Single cell RNA sequencing analysis of alveolar epithelial type II cells (AE2) isolated from young and old mice with and without lung injury

The objective of the analysis was to investiage how AE2 cell function is effected by age and lung injury at single cell transcriptomic level Overall design: For single cell RNA sequencing analysis, young and old mice treated with saline or LPS were sacrificed 24 h later. The lungs were digested and a cell suspension was generated. For the current experiment, a cell hashing based experimental approach was used to demultiplex pooled cell samples. This approach uses oligo-tagged antibodies to label cells prior to mixing. Accordingly, the harvested lung cell suspension was incubated with biotinylated EpCAM antibody (BioLegend #118203) for 30 min on ice, followed by washing steps and 30 min incubation with oligo barcoded PE streptavidin TotalSeq™-A antibodies (BioLegend #405251, 405253, 405255, 405257) as described in the supplier's manual.

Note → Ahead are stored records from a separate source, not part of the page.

Lemma length_one_more {A} (l l' : list A) (x y : list A) :
  l' ++ x ≡ₚ l ++ y -> Z.of_nat (length l') = Z.of_nat (length l) + Z.of_nat (length y) - Z.of_nat (length x).
Proof. intros P%Permutation_length. rewrite !length_app in P. lia. Qed.

(** What the queue of the key holds after the oldest record was dropped for
    the new one, if it had to be. *)
Definition room (max : Z) (l : list R) : list R := if q_full max l then tail l else l.

(** What every branch of [table_push] has in common: a bucket of the key that
    is not full takes the record. *)
Lemma push_bucket max t r b0 p :
  table_wf max t -> bkey b0 = key_of (id_of r) -> len b0 < cap b0 -> (max <> 0 -> cap b0 <= max) ->
  Forall (fun r' => key_of (id_of r') = key_of (id_of r)) (recs b0) ->
  recs b0 = room max (queue t (key_of (id_of r))) ->
  p ≡₆₄ pending t + 1 - Z.of_nat (length (push_drops max r (queue t))) ->
  exists b, store b0 r = Some b /\
  let t' := set_pending (set_link t (lookup t (key_of (id_of r))) b) (u64 p) in
  table_wf max t' /\ (forall k, queue t' k = q_push max r (queue t) k) /\
  contents t' ++ push_drops max r (queue t) ≡ₚ contents t ++ [r].
Proof.
  intros [Hw Hp] Hk Hlt Hcap Hkeys Hroom Hpp.
  destruct (store_some b0 r Hlt) as [b Hs]. exists b. split; [done|].
  apply store_spec in Hs as (Hk' & Hc' & Hr' & Hl'). rewrite Hk in Hk'.
  destruct (set_link_spec max t (key_of (id_of r)) b Hw Hk') as (W & Q & C & P).
  { split; [by rewrite Hk'|]. rewrite Hr', Hc', Hk'. split; [by destruct (recs b0)|].
    split; [done|]. split; [done|]. apply Forall_app. by repeat constructor. }
  set (t' := set_pending _ _). change (slots_wf max t') in W.
  change (forall k, queue t' k = if k =? key_of (id_of r) then recs b else queue t k) in Q.
  change (contents t' ++ queue t (key_of (id_of r)) ≡ₚ contents t ++ recs b) in C.
  assert (contents t' ++ push_drops max r (queue t) ≡ₚ contents t ++ [r]) as C'.
  { rewrite Hr' in C. apply (Permutation_app_inv_l (recs b0)).
    transitivity (contents t ++ recs b0 ++ [r]); [rewrite <- C|solve_Permutation].
    rewrite Hroom. unfold room, push_drops. destruct (q_full max _); [|solve_Permutation].
    destruct (queue t _); simpl; solve_Permutation. }
  split; [split; [done|]|split; [|done]].
  - apply length_one_more in C'. simpl in C'. unfold pending at 1. simpl. apply u64_proper.
    rewrite C', Hpp, Hp. cong_solve.
  - intros k. rewrite Q, Hr', Hroom. unfold q_push. by destruct (Z.eqb_spec k (key_of (id_of r))) as [->|].
Qed.

Lemma table_push_spec max t r :
  0 <= max -> table_wf max t ->
  exists dropped t',
    table_push t r max = Some (dropped, t') /\ table_wf max t' /\
    (forall k, queue t' k = q_push max r (queue t) k) /\
    contents t' ++ push_drops max r (queue t) ≡ₚ contents t ++ [r] /\
    dropped = Z.of_nat (length (push_drops max r (queue t))).
Proof.
  intros Hmax Ht. pose proof Ht as [Hw Hp]. unfold table_push. cbv zeta.
  pose proof (push_bucket max t r) as PB. unfold room, push_drops in *.
  set (key := key_of (id_of r)) in *. set (dr := if q_full _ (queue t key) then _ else _) in *.
  destruct (at_link t (lookup t key)) as [b|] eqn:El.
  - destruct (link_bucket max t key b Hw El) as (Hk & (_ & Hne & Hlc & Hcm & Hks) & Hq).
    assert (0 < len b) as Hpos by (unfold len; destruct (recs b); [done|simpl; lia]).
    assert (q_full max (queue t key) = nz max && (len b =? max)) as Hf by (unfold q_full; by rewrite Hq).
    rewrite Hk in Hks. subst dr. rewrite Hf, Hq in *. clear Hf.
    destruct (nz max && (len b =? max)) eqn:Ef.
    + destruct (PB (mk_bucket (bkey b) (cap b) (tail (recs b))) (u64 (pending t - 1) + 1))
        as (b' & -> & W & Q & C); try done.
      * unfold len in *. simpl in *. destruct (recs b); simpl in *; lia.
      * simpl. destruct (recs b); by inversion Hks.
      * destruct (recs b); [done|]. simpl. cong_solve.
      * eexists _, _. split; [done|]. repeat (split; [done|]). by destruct (recs b).
    + set (cap' := if len b =? cap b then _ else _).
      assert (len b < cap' /\ (max <> 0 -> cap' <= max)) as [Hlt Hcm'].
      { assert (max <> 0 -> len b < max).
        { intros Hm. apply andb_false_iff in Ef as [Ef|Ef%Z.eqb_neq].
          - apply nz_true in Hm. congruence.
          - specialize (Hcm Hm). lia. }
        subst cap'. destruct (Z.eqb_spec (len b) (cap b)); [|split; [lia|done]].
        destruct (nz max) eqn:Enz; simpl.
        - apply nz_true in Enz. destruct (Z.ltb_spec max (cap b * 2)); split; intros; lia || auto.
        - split; [lia|]. intros Hm%nz_true. congruence. }
      clearbody cap'.
      destruct (PB (mk_bucket (bkey b) cap' (recs b)) (pending t + 1)) as (b' & -> & W & Q & C); try done.
      * simpl. cong_solve.
      * eexists _, _. done.
  - apply link_none in El. assert (q_full max (queue t key) = false) as Hf.
    { unfold q_full. rewrite El. change (Z.of_nat (length (@nil R))) with 0. destruct (Z.eqb_spec 0 max) as [<-|]; [done|by rewrite andb_false_r]. }
    subst dr. rewrite Hf, El in *.
    destruct (PB (mk_bucket key 1 []) (pending t + 1)) as (b' & -> & W & Q & C); try done.
    + simpl. lia.
    + simpl. cong_solve.
    + eexists _, _. done.
Qed.

Lemma take_first_spec id l :
  match take_first id l with
  | Some (out, rest) =>
      exists pre post, l = pre ++ out :: post /\ rest = pre ++ post /\
        same_command (id_of out) id = true /\
        Forall (fun r => same_command (id_of r) id = false) pre
  | None => Forall (fun r => same_command (id_of r) id = false) l
  end.
Proof.
  induction l as [|r l IH]; simpl; [done|]. destruct (same_command (id_of r) id) eqn:E.
  - by exists [], l.
  - destruct (take_first id l) as [[out rest]|]; simpl; [|by constructor].
    destruct IH as (pre & post & -> & -> & Hs & Hp). exists (r :: pre), post.
    repeat split; [done|]. by constructor.
Qed.

Lemma table_take_spec max t id :
  table_wf max t ->
  match table_take t id with
  | Some (out, t') =>
      table_wf max t' /\ q_takes id (queue t) out (queue t') /\ contents t' ++ [out] ≡ₚ contents t
  | None => q_lacks id (queue t)
  end.
Proof.
  intros [Hw Hp]. unfold table_take, q_lacks. cbv zeta.
  destruct (at_link t (lookup t (key_of id))) as [b|] eqn:El; simpl.
  2: { by rewrite (link_none _ _ El). }
  destruct (link_bucket max t _ b Hw El) as (Hk & (_ & Hne & Hlc & Hcm & Hks) & Hq).
  pose proof (take_first_spec id (recs b)) as Ht.
  destruct (take_first id (recs b)) as [[out rest]|]; simpl; [|by rewrite Hq].
  destruct Ht as (pre & post & Hr & -> & Hs & Hpre).
  set (t1 := match pre ++ post with [] => _ | _ => _ end).
  assert (slots_wf max t1 /\ (forall k, queue t1 k = if k =? key_of id then pre ++ post else queue t k) /\
    contents t1 ++ [out] ≡ₚ contents t /\ pending t1 = pending t) as (W & Q & C & P).
  { destruct (pre ++ post) as [|r0 l0] eqn:Ep.
    - destruct (unlink_spec max t (key_of id) Hw) as (W & Q & C & P). rewrite Hq, Hr in C.
      apply app_eq_nil in Ep as [-> ->]. done.
    - destruct (set_link_spec max t (key_of id) (mk_bucket (bkey b) (cap b) (r0 :: l0)) Hw Hk) as (W & Q & C & P).
      { rewrite Hr in Hks. assert (length (recs b) = S (length (pre ++ post))) as Hl
          by (rewrite Hr, !length_app; simpl; lia).
        split; [by rewrite <- Hk|]. split; [done|]. split; [|split; [done|]].
        - unfold len in *. simpl in *. rewrite Ep in Hl. simpl in Hl. lia.
        - simpl. rewrite <- Ep. apply Forall_app in Hks as [H1 H2]. inversion H2; subst. by apply Forall_app. }
      split; [done|]. split; [done|]. split; [|done].
      change (contents t1 ++ queue t (key_of id) ≡ₚ contents t ++ (r0 :: l0)) in C. clearbody t1.
      rewrite Hq, Hr, <- Ep in C.
      apply (Permutation_app_inv_l (pre ++ post)).
      transitivity (contents t ++ pre ++ post); [rewrite <- C|]; solve_Permutation. }
  clearbody t1. split; [split; [done|]|split; [|done]].
  - apply Permutation_length in C as C'. rewrite length_app in C'. simpl in *.
    change (contents (set_pending t1 _)) with (contents t1).
    rewrite P, Hp, <- C'. apply u64_proper. rewrite Nat2Z.inj_add. simpl. cong_solve.
  - exists pre, post. by rewrite Hq.
Qed.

For each experimental group (young control, young 24 h LPS, old control, old 24 h LPS) a different oligo barcoded antibody was used. The cells were then sorted for EpCAM positive cells. DAPI was used to detect and exclude dead cells. The harvested cells were counted and the four experimental groups were pooled in equal number for scRNA-seq analysis. The pooled samples were loaded on one 10x Genomics lane. The whole experiment was performed twice in the form of an independent biological replica experiment.